Il linguaggio paradossale del racconto evangelico ci dice che dobbiamo essere assetati del suo mistero, sempre in cerca della verità della nostra esistenza. La sete è fondamentale, perché il senso della vita possa avere un effettivo cambiamento. Occorre avere il coraggio di lasciarci attirare dalla logica del Vangelo che non è la logica della ragione, ma la logica di chi, nella dinamica del cuore, si apre alla storia con una curiosità spirituale e si riconosce nella tipologia della donna di Samaria. Un simile atteggiamento è costruito con l'immagine dello stretto rapporto tra acqua e sete. Ma che cosa vuol dire avere sete?
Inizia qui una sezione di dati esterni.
(** [verifyWithLookup]; [cert] is nil as [None]; [lookup] is called only when
    the certificate is there. *)
Definition verifyWithLookup (cert : option CertIdentity)
    (lookup : unit -> result goerror TLSALookupResult) : DANEOutcome :=
  match cert with
  | None => MkDANEOutcome DANELookupError [] "" (Some (EPlain "nil certificate identity"))
  | Some cert =>
      match lookup tt with
      | Err err =>
          match errors_As as_DANEError err with
          | Some DANEErrorDNSSECFailed => MkDANEOutcome DANEDNSSECFailed [] "" (Some err)
          | _ => MkDANEOutcome DANELookupError [] "" (Some err)
          end
      | Ok res =>
          if negb (tl_Found res)
          then MkDANEOutcome DANENoRecords [] "" (Some (EPlain "no TLSA records found for %s"))
          else if negb (DNSSECValid res)
          then MkDANEOutcome DANESkipped (tl_Records res) ""
                 (Some (EPlain "TLSA records found but DNSSEC validation failed for %s"))
          else
            let certFullHex := ToLower (ToHex (Fingerprint cert)) in
            let spkiHex := ToLower (ToHex (SPKIFingerprint cert)) in
            match tlsa_loop certFullHex spkiHex "" (tl_Records res) with
            | (true, certHex) => MkDANEOutcome DANEVerified (tl_Records res) certHex None
            | (false, last) =>
                MkDANEOutcome DANEMismatch (tl_Records res)
                  (if String.eqb last "" then spkiHex else last)
                  (Some (EPlain "TLSA fingerprint mismatch"))
            end
      end
  end.

End Verifier.

(** ** The DNSSEC-aware resolver *)

(** The resolver's settings; its validator is made once they are known. *)
Record StandardDANEResolver `{DnsLib} := MkDANEResolver {
  sd_server : string; sd_timeout : Z; sd_trustAnchor : option DS; sd_validator : option dnssecValidator
}.

Definition DANEResolverOption `{DnsLib} : Type := StandardDANEResolver -> StandardDANEResolver.
Definition WithDANEServer `{DnsLib} (server : string) : DANEResolverOption := fun r =>
  MkDANEResolver _ server (sd_timeout r) (sd_trustAnchor r) (sd_validator r).
Definition WithDANETimeout `{DnsLib} (timeout : Z) : DANEResolverOption := fun r =>
  MkDANEResolver _ (sd_server r) timeout (sd_trustAnchor r) (sd_validator r).
Definition WithDANETrustAnchor `{DnsLib} (ds : option DS) : DANEResolverOption := fun r =>
  MkDANEResolver _ (sd_server r) (sd_timeout r) ds (sd_validator r).

Definition defaultDANETimeout : Z := 5 * second.
Definition defaultDANEServer : string := "8.8.8.8:53".

Definition NewStandardDANEResolver `{DnsLib} (opts : list DANEResolverOption) : StandardDANEResolver :=
  let r := fold_left (fun r opt => opt r) opts (MkDANEResolver _ defaultDANEServer defaultDANETimeout None None) in
  MkDANEResolver _ (sd_server r) (sd_timeout r) (sd_trustAnchor r) (Some (newDNSSECValidator (sd_trustAnchor r))).

Section StandardResolver.
Context `{UnicodeTables} `{DnsLib}.
Variable w : world.
Variable fuel : nat.

Definition tlsa_record (rr : RR) : option TLSARecord :=
  match data rr with
  | RTLSA v =>
      Some (MkTLSARecord (tlsa_Usage v) (tlsa_Selector v) (tlsa_MatchingType v)
              (ToLower (tlsa_Certificate v)))
  | _ => None
  end.

Definition is_tlsa (rr : RR) : bool := match data rr with RTLSA _ => true | _ => false end.

Definition lookupTLSAByName (tlsaName fqdnStr : string) : M TLSALookupResult :=
  fun v =>
    match exchange w (tlsaName, TypeTLSA) v with
    | (Err _, v) => (Err (EDANE DANEErrorLookupFailed fqdnStr "err.Error()"), v)
    | (Ok resp, v) =>
        if Rcode resp =? RcodeServerFailure then
          (Err (EDANE DANEErrorDNSSECFailed fqdnStr
                  "SERVFAIL response (possible DNSSEC validation failure)"), v)
        else if (Rcode resp =? RcodeNameError) || (length (Answer resp) =? 0)%nat
        then (Ok (MkTLSALookup false [] false), v)
        else
          let records := filter_map tlsa_record (Answer resp) in
          let tlsaRRset := List.filter is_tlsa (Answer resp) in
          let rrsigs := answer_sigs TypeTLSA (Answer resp) in
          if (length records =? 0)%nat then (Ok (MkTLSALookup false [] false), v)
          else if (0 <? Z.of_nat (length rrsigs)) then
            match validateRRset w fuel tlsaRRset rrsigs v with
            | (Ok valid, v) => (Ok (MkTLSALookup true records valid), v)
            | (Err _, v) => (Ok (MkTLSALookup true records false), v)
            end
          else (Ok (MkTLSALookup true records false), v)
    end.

Definition LookupTLSA (fqdn : Fqdn) (port : Z) : M TLSALookupResult :=
  lookupTLSAByName (TlsaName fqdn port ++ ".") (Fqdn_String fqdn).

Definition LookupIdentityTLSA (fqdn : Fqdn) : M TLSALookupResult :=
  lookupTLSAByName (IdentityTLSAName fqdn ++ ".") (Fqdn_String fqdn).

(** [DANEVerifier.Verify] and [VerifyIdentity] over this resolver. *)
Definition DANE_Verify (fqdn : Fqdn) (port : Z) (cert : option CertIdentity) (v : dnssecValidator)
  : DANEOutcome :=
  verifyWithLookup cert (fun _ => fst (LookupTLSA fqdn port v)).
Ogni uomo, a livello fisico, sa che non può vivere se non accostandosi continuamente alla bevanda liquida. Proviamo a cogliere le due sfaccettature di cosa vuol dire avere sete, sia dal punto di vista umano, sia dal punto di vista cristiano.
Quando ci accostiamo al mistero dell’uomo, avvertiamo come, a qualunque cultura appartenga, egli sia assetato del senso della vita. Ciò che avviene a livello fisico ha un profondo riflesso antropologico: nella sete della sorgente dell'acqua sussiste il desiderio d'essere dissetato dalla sorgente della VITA. Se entriamo nel profondo del suo cuore, ci accorgiamo come egli sia veramente un ricercatore, che continuamente si pone la domanda: “Che valore ha la vita?”. Attraverso gli avvenimenti e le relazioni dell’esistenza, ogni uomo lentamente giunge a dare alla sua storia un significato, senza il quale non può vivere.
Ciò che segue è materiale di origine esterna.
(** ** Properties *)

(** (bound) whatever the iteration order of the maps, an insertion leaves at
    most [MaxEntries] entries in the two maps together. *)
Theorem Insert_bounded (o : map_order) (t t' : Z) (f : Fqdn) (v : option Version) (r : TLResponse)
    (c : BadgeCache) :
  order_ok o -> 0 <= MaxEntries (bc_config c) ->
  entries (match v with
           | None => Insert o t t' f r c
           | Some v => InsertForVersion o t t' f v r c
           end) <= MaxEntries (bc_config c).
Proof. 
  intros Ho Hmax. destruct v; unfold Insert, InsertForVersion;
    match goal with |- entries (cleanupLocked _ _ ?x) <= _ => apply (cleanup_size o t' x) end; assumption.
Qed.

Definition keys_order : map_order := fun m => map fst (map_to_list m).

Definition sample_tlresp (status : string) : TLResponse :=
  MkTLResponse status "" (MkTLPayload "" "" "" "ati://v1.0.0.a.example" "" "a.example" "" "v1.0.0" "1"
      status (MkTLCertificates "" "" "" ""))
    (MkEvidenceRef "" "" "" "" "" "" "" "" "" false) (MkTLSeal "" "" "" "" "" "" "")
    (MkMerkleProof "" "" "" 0 0 0 []) "" None None None None.

Lemma Insert_bounded_witness :
  entries (Insert keys_order 0 0 (MkFqdn "b.example") (sample_tlresp "ACTIVE")
             (Insert keys_order 0 0 (MkFqdn "a.example") (sample_tlresp "ACTIVE")
                (NewBadgeCache (MkCacheConfig 1 minute 0 0)))) <= 1.
Proof.
  apply (Insert_bounded keys_order 0 0 (MkFqdn "b.example") None (sample_tlresp "ACTIVE")
           (Insert keys_order 0 0 (MkFqdn "a.example") (sample_tlresp "ACTIVE")
              (NewBadgeCache (MkCacheConfig 1 minute 0 0)))).
  - intros m. reflexivity.
  - vm_compute. discriminate.
Defined.

(** C37: (provenance and freshness) in every state a cache can reach, a badge
    returned for a host was inserted for exactly that host, at a time from which
    its TTL has not run out; a badge returned for a host and a version was
    inserted for exactly that host and that version: the textual keys never
    confuse two of them. *)
Theorem Get_provenance (cfg : CacheConfig) (c : BadgeCache) (log : list event) (now : Z) (f : Fqdn) :
  history cfg c log ->
  (forall b, GetByFqdn c now f = Some b ->
     exists t r, In (EvFqdn t f r) log /\ b = badge_at cfg t r /\ now <= t + DefaultTTL cfg) /\
  (forall v b, Fqdn_wf f -> Version_wf v -> GetByFqdnVersion c now f v = Some b ->
     exists t r, In (EvVer t f v r) log /\ b = badge_at cfg t r /\ now <= t + DefaultTTL cfg).
Proof.
  intros Hh. destruct (history_logged _ _ _ Hh) as (_ & H1 & H2). split.
  - intros b Hb. unfold GetByFqdn, get_fresh in Hb.
    destruct (byFqdn c !! fqdnKey f) as [e|] eqn:Ee; [|discriminate Hb].
    destruct (H1 _ _ Ee) as (t & g & r & Hin & Hk & ->). apply fqdnKey_inj in Hk as <-.
    cbn [ent_expiresAt ent_badge] in Hb. destruct (_ <? now) eqn:El; [discriminate Hb|].
    injection Hb as <-. bool_hyps. exists t, r. auto.
  - intros v b Hf Hv Hb. unfold GetByFqdnVersion, get_fresh in Hb.
    destruct (byFqdnVer c !! fqdnVersionKey f v) as [e|] eqn:Ee; [|discriminate Hb].
    destruct (H2 _ _ Ee) as (t & g & u & r & Hin & Hg & Hu & Hk & ->).
    apply fqdnVersionKey_inj in Hk as [<- <-]; try assumption.
    cbn [ent_expiresAt ent_badge] in Hb. destruct (_ <? now) eqn:El; [discriminate Hb|].
    injection Hb as <-. bool_hyps. exists t, r. auto.
Qed.

Definition sample_cfg : CacheConfig := MkCacheConfig 10 minute 0 0.

Lemma Get_provenance_witness :
  exists t r, In (EvFqdn t (MkFqdn "a.example") r) [EvFqdn 7 (MkFqdn "a.example") (sample_tlresp "ACTIVE")] /\
    badge_at sample_cfg 7 (sample_tlresp "ACTIVE") = badge_at sample_cfg t r /\ 100 <= t + minute.
Proof.
  apply (proj1 (Get_provenance sample_cfg
    (Insert keys_order 7 8 (MkFqdn "a.example") (sample_tlresp "ACTIVE") (NewBadgeCache sample_cfg))
    [EvFqdn 7 (MkFqdn "a.example") (sample_tlresp "ACTIVE")] 100 (MkFqdn "a.example")
    (hist_insert sample_cfg _ _ _ _ _ _ _ (hist_new sample_cfg)))).
  vm_compute. reflexivity.
Defined.

(** Looking up after an insertion. *)
Lemma get_after_insert (o : map_order) (t t' now : Z) (f g : Fqdn) (r : TLResponse) (c : BadgeCache) :
  entries c < MaxEntries (bc_config c) ->
  t' - StaleRetention (bc_config c) <= t + DefaultTTL (bc_config c) -> t' <= now -> 0 <= StaleRetention (bc_config c) ->
  GetByFqdn (Insert o t t' f r c) now g =
  if decide (f = g) then
    if t + DefaultTTL (bc_config c) <? now then None else Some (badge_at (bc_config c) t r)
  else GetByFqdn c now g.
Proof.
  intros Hroom Hkeep Hnow Hret. unfold GetByFqdn, get_fresh, Insert.
  set (c1 := MkBadgeCache _ _ _).
  assert (Hsz : entries c1 <= MaxEntries (bc_config c1)).
  { unfold entries, c1 in *. cbn [byFqdn byFqdnVer bc_config] in *.
    rewrite map_size_insert. destruct (byFqdn c !! fqdnKey f); simpl; lia. }
  destruct (cleanup_noop o t' c1 Hsz) as [-> _]. unfold c1. cbn [byFqdn bc_config].
  destruct (decide (f = g)) as [<-|Hne].
  - erewrite drop_stale_lookup; [|apply lookup_insert_eq|].
    + reflexivity.
    + cbn. lia.
  - set (d := t' - _).
    destruct (byFqdn c !! fqdnKey g) as [e|] eqn:Ee.
    + destruct (Z.le_gt_cases d (ent_expiresAt e)) as [Hle|Hgt].
      * erewrite drop_stale_lookup; [|rewrite lookup_insert_ne; [exact Ee|]|exact Hle]; [reflexivity|].
        intros E. apply Hne, fqdnKey_inj, E.
      * destruct (drop_stale d _ !! fqdnKey g) as [e'|] eqn:Ed.
        -- apply map_lookup_filter_Some in Ed as [Ed Hs].
           rewrite lookup_insert_ne in Ed by (intros E; apply Hne, fqdnKey_inj, E).
           unfold not_too_stale in Hs. cbn [snd] in Hs. bool_hyps.
           assert (e = e') by congruence. subst e'. lia.
        -- destruct (_ <? now) eqn:El; [reflexivity|]. bool_hyps. unfold d in Hgt. lia.
    + destruct (drop_stale d _ !! fqdnKey g) as [e'|] eqn:Ed; [|reflexivity].
      apply map_lookup_filter_Some in Ed as [Ed _].
      rewrite lookup_insert_ne in Ed by (intros E; apply Hne, fqdnKey_inj, E). congruence.
Qed.

(** (insert then look up) with room for one more entry, an inserted badge
    is returned for its host until its TTL runs out, and the answers for other
    hosts that were still within the stale window do not change. *)
Theorem GetByFqdn_Insert (o : map_order) (t t' now : Z) (f g : Fqdn) (r : TLResponse) (c : BadgeCache) :
  entries c < MaxEntries (bc_config c) ->
  t' - StaleRetention (bc_config c) <= t + DefaultTTL (bc_config c) -> t' <= now -> 0 <= StaleRetention (bc_config c) ->
  GetByFqdn (Insert o t t' f r c) now g =
  if decide (f = g) then
    if t + DefaultTTL (bc_config c) <? now then None else Some (badge_at (bc_config c) t r)
  else GetByFqdn c now g.
Proof. apply get_after_insert. Qed.

Lemma GetByFqdn_Insert_witness :
  GetByFqdn (Insert keys_order 7 8 (MkFqdn "a.example") (sample_tlresp "ACTIVE") (NewBadgeCache sample_cfg))
    100 (MkFqdn "a.example") = Some (badge_at sample_cfg 7 (sample_tlresp "ACTIVE")).
Proof.
  rewrite (GetByFqdn_Insert keys_order 7 8 100); vm_compute; (reflexivity || discriminate).
Defined.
Questa, che è una condizione normale dell’uomo, diventa ulteriormente stimolante nella prospettiva della vita cristiana. Gesù questa mattina si definisce come sorgente dell’acqua viva e noi sappiamo che conosciamo il Signore quando siamo immersi nell’acqua, che ci richiama le acque ancestrali da cui siamo nati. Poniamoci la domanda: “Chi è il battezzato?”. Quando ci poniamo un simile interrogativo, vogliamo capire dove si fondi la nostra esistenza. La risposta della fede è chiara: sull’incontro con il Cristo, uomo per eccellenza. Egli accoglie la nostra vocazione al discepolato, vissuta nella fede e celebrata nel battesimo attraverso il segno dell’acqua. Qui veniamo collocati nella verità della nostra esistenza. Nati dall'acqua, nell'acqua ci dissetiamo, per crescere nel gusto della vita.
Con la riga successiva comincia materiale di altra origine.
(* ===== verification/Outcome.v ===== *)
(** Verification outcomes and the failure policy: [verify/outcome.go] and
    [verify/policy.go]. An outcome is a record; [None] is a nil pointer. *)

From S2P Require Import Prelude GoStrings Errors Models Cert Dnssec Dane BadgeCache.

#[local] Open Scope string_scope.
#[local] Open Scope list_scope.
#[local] Open Scope Z_scope.

(** ** [policy.go] *)

Inductive FailurePolicy := FailClosed | FailOpenWithCache | FailOpen.

Record FailurePolicyConfig := MkFailurePolicyConfig { MaxStaleness : Z }.
Definition DefaultFailurePolicyConfig : FailurePolicyConfig :=
  MkFailurePolicyConfig (defaultMaxStalenessMinutes * minute).

(** ** [outcome.go] *)

Inductive OutcomeType :=
| OutcomeVerified | OutcomeNotATIAgent | OutcomeInvalidStatus | OutcomeFingerprintMismatch
| OutcomeHostnameMismatch | OutcomeATINameMismatch | OutcomeDNSError | OutcomeTlogError
| OutcomeCertError | OutcomeFailOpen | OutcomeURLValidationError | OutcomeDANERejection
| OutcomeScittError | OutcomeGoldError.

#[export] Instance OutcomeType_eq_dec : EqDecision OutcomeType.
Proof. solve_decision. Defined.

Inductive VerificationTier := TierBadgeOnly | TierFullScitt | TierGold.

Definition Tier_String (t : VerificationTier) : string :=
  match t with TierBadgeOnly => "BadgeOnly" | TierFullScitt => "FullScitt" | TierGold => "Gold" end.

Record VerificationOutcome := MkOutcome {
  oc_Type : OutcomeType;
  oc_Tier : VerificationTier;
  oc_TLResponse : option TLResponse;
  MatchedFingerprint : option CertFingerprint;
  oc_Expected : string;
  oc_Actual : string;
  oc_Status : string;
  oc_Host : string;
  oc_Error : option goerror;
  Warnings : list string;
  oc_DANEOutcome : option DANEOutcome
}.

Definition NewVerifiedOutcome (r : TLResponse) (fp : CertFingerprint) : VerificationOutcome :=
  MkOutcome OutcomeVerified TierBadgeOnly (Some r) (Some fp) "" "" "" "" None [] None.
Definition NewNotATIAgentOutcome (host : string) : VerificationOutcome :=
  MkOutcome OutcomeNotATIAgent TierBadgeOnly None None "" "" "" host None [] None.
Definition NewInvalidStatusOutcome (r : TLResponse) (status : string) : VerificationOutcome :=
  MkOutcome OutcomeInvalidStatus TierBadgeOnly (Some r) None "" "" status "" None [] None.

(** The three mismatch constructors. *)
Definition mismatch (t : OutcomeType) (r : TLResponse) (expected actual : string) : VerificationOutcome :=
  MkOutcome t TierBadgeOnly (Some r) None expected actual "" "" None [] None.
Definition NewFingerprintMismatchOutcome := mismatch OutcomeFingerprintMismatch.
Definition NewHostnameMismatchOutcome := mismatch OutcomeHostnameMismatch.
Definition NewATINameMismatchOutcome := mismatch OutcomeATINameMismatch.

(** The constructors that only carry an error. *)
Definition error_outcome (t : OutcomeType) (err : option goerror) : VerificationOutcome :=
  MkOutcome t TierBadgeOnly None None "" "" "" "" err [] None.
Definition NewDNSErrorOutcome (err : goerror) := error_outcome OutcomeDNSError (Some err).
Definition NewTlogErrorOutcome (err : goerror) := error_outcome OutcomeTlogError (Some err).
Definition NewURLValidationErrorOutcome (err : goerror) := error_outcome OutcomeURLValidationError (Some err).
Definition NewFailOpenOutcome (err : option goerror) := error_outcome OutcomeFailOpen err.
Definition NewCertErrorOutcome (err : goerror) := error_outcome OutcomeCertError (Some err).
Definition NewScittErrorOutcome (err : goerror) := error_outcome OutcomeScittError (Some err).
Definition NewGoldErrorOutcome (err : goerror) := error_outcome OutcomeGoldError (Some err).

Definition NewDANERejectionOutcome (r : option TLResponse) (d : DANEOutcome) : VerificationOutcome :=
  MkOutcome OutcomeDANERejection TierBadgeOnly r None "" "" "" "" (do_Error d) [] (Some d).
Definition NewGoldVerifiedOutcome (fp : CertFingerprint) : VerificationOutcome :=
  MkOutcome OutcomeVerified TierGold None (Some fp) "" "" "" "" None [] None.

(** [&VerificationOutcome{Type: OutcomeFailOpen, TLResponse: cached.TLResponse}]. *)
Definition stale_outcome (r : TLResponse) : VerificationOutcome :=
  MkOutcome OutcomeFailOpen TierBadgeOnly (Some r) None "" "" "" "" None [] None.

Definition add_warning (w : string) (o : VerificationOutcome) : VerificationOutcome :=
  MkOutcome (oc_Type o) (oc_Tier o) (oc_TLResponse o) (MatchedFingerprint o) (oc_Expected o) (oc_Actual o)
    (oc_Status o) (oc_Host o) (oc_Error o) (Warnings o ++ [w]) (oc_DANEOutcome o).
Definition set_dane (d : DANEOutcome) (o : VerificationOutcome) : VerificationOutcome :=
  MkOutcome (oc_Type o) (oc_Tier o) (oc_TLResponse o) (MatchedFingerprint o) (oc_Expected o) (oc_Actual o)
    (oc_Status o) (oc_Host o) (oc_Error o) (Warnings o) (Some d).

Definition IsSuccess (o : VerificationOutcome) : bool :=
  match oc_Type o with OutcomeVerified | OutcomeFailOpen => true | _ => false end.
Definition IsFailOpen (o : VerificationOutcome) : bool :=
  match oc_Type o with OutcomeFailOpen => true | _ => false end.
Definition IsNotATIAgent (o : VerificationOutcome) : bool :=
  match oc_Type o with OutcomeNotATIAgent => true | _ => false end.

Definition ToError (o : VerificationOutcome) : option goerror :=
  match oc_Type o with
  | OutcomeVerified | OutcomeFailOpen => None
  | OutcomeNotATIAgent =>
      match oc_Error o with
      | Some e => Some e
      | None => Some (EDNS DNSErrorNotFound (if String.eqb (oc_Host o) "" then "unknown" else oc_Host o) "")
      end
  | OutcomeInvalidStatus => Some (EVerification VerificationErrorInvalidStatus "" (oc_Status o))
  | OutcomeFingerprintMismatch =>
      Some (EVerification VerificationErrorFingerprintMismatch (oc_Expected o) (oc_Actual o))
  | OutcomeHostnameMismatch =>
      Some (EVerification VerificationErrorHostnameMismatch (oc_Expected o) (oc_Actual o))
  | OutcomeATINameMismatch =>
      Some (EVerification VerificationErrorATINameMismatch (oc_Expected o) (oc_Actual o))
  | _ => oc_Error o
  end.

(** ** Well-formed outcomes: the error types carry their error *)

Definition carries_error (t : OutcomeType) : bool :=
  match t with
  | OutcomeDNSError | OutcomeTlogError | OutcomeCertError | OutcomeURLValidationError
  | OutcomeDANERejection | OutcomeScittError | OutcomeGoldError => true
  | _ => false
  end.

Definition outcome_wf (o : VerificationOutcome) : Prop :=
  carries_error (oc_Type o) = true -> oc_Error o <> None.

Lemma ToError_wf (o : VerificationOutcome) :
  outcome_wf o -> (ToError o = None <-> IsSuccess o = true).
Proof.
  unfold outcome_wf, ToError, IsSuccess. intros Hw.
  destruct (oc_Type o); cbn [carries_error] in Hw;
    try (split; (reflexivity || discriminate));
    try (split; [intros E; destruct (Hw eq_refl E) | discriminate]).
  split; [destruct (oc_Error o); discriminate | discriminate].
Qed.

(** The reject outcomes of the DANE verifier carry an error. *)
Lemma verifyWithLookup_reject_error `{UnicodeTables} (cert : option CertIdentity) lookup :
  IsReject (verifyWithLookup cert lookup) = true -> do_Error (verifyWithLookup cert lookup) <> None.
Proof.
  unfold verifyWithLookup, IsReject. destruct cert as [c|]; [|discriminate].
  destruct (lookup tt) as [res|e].
  - destruct (negb (tl_Found res)); [discriminate|]. destruct (negb (DNSSECValid res)); [discriminate|].
    destruct (tlsa_loop _ _ _ _) as [[|] l]; cbn; discriminate.
  - destruct (errors_As as_DANEError e) as [[]|]; cbn; discriminate.
Qed.

#[export] Hint Unfold outcome_wf : ati.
Nella figura della donna di Samaria scopriamo la profondità della nostra chiamata. Il battezzato è un assetato del volto di Dio: “L’anima mia ha sete di Dio, quando vedrò il suo volto?”, "Come una cerva anela ai corsi d'acqua, così l'anima mia anela a te, mio Dio".
In certo qual modo, nel momento in cui noi veniamo battezzati, attraverso quel segno dell’acqua, noi cominciamo a ricercare la fonte dell’acqua viva che è solo il Signore.
La bellezza della vita è questo dialogo tra l’acqua che zampilla per la vita eterna che il Signore dona e la nostra vocazione ad essere discepoli attraverso una continua ricerca.
La figura della donna rappresenta l'immagine di ogni battezzato, perché in quella sete che la caratterizza noi ritroviamo il desiderio del volto del Signore, mettendo da parte tutto il nostro modo di pensare come appunto ha fatto la donna. Affascinata da Gesù, lasciò la sua anfora.
Nel dialogo tra l’acqua viva che è Cristo e la donna assetata noi assistiamo a tre passaggi, che esprimono l’itinerario che l’uomo è chiamato a costruire continuamente. Attraverso questa attrazione all’acqua viva quella donna passa dalla conflittualità alla relazionalità. Giovanni ci ha detto come la donna si fosse stupita del fatto che un giudeo le chiedesse da bere (a causa della conflittualità etnica). Quella donna, spinta dalla curiosità interiore, supera questa rottura etnica e si pone in relazione.
La sete del volto del Signore ci distacca da tutte le precomprensioni della storia, ci purifica e ci rende idonei a dare ospitalità al Maestro, per condurci a fare un passo ulteriore, ad abbandonare cioè l’idea del possesso: “Tu non hai un secchio con cui attingere al pozzo”.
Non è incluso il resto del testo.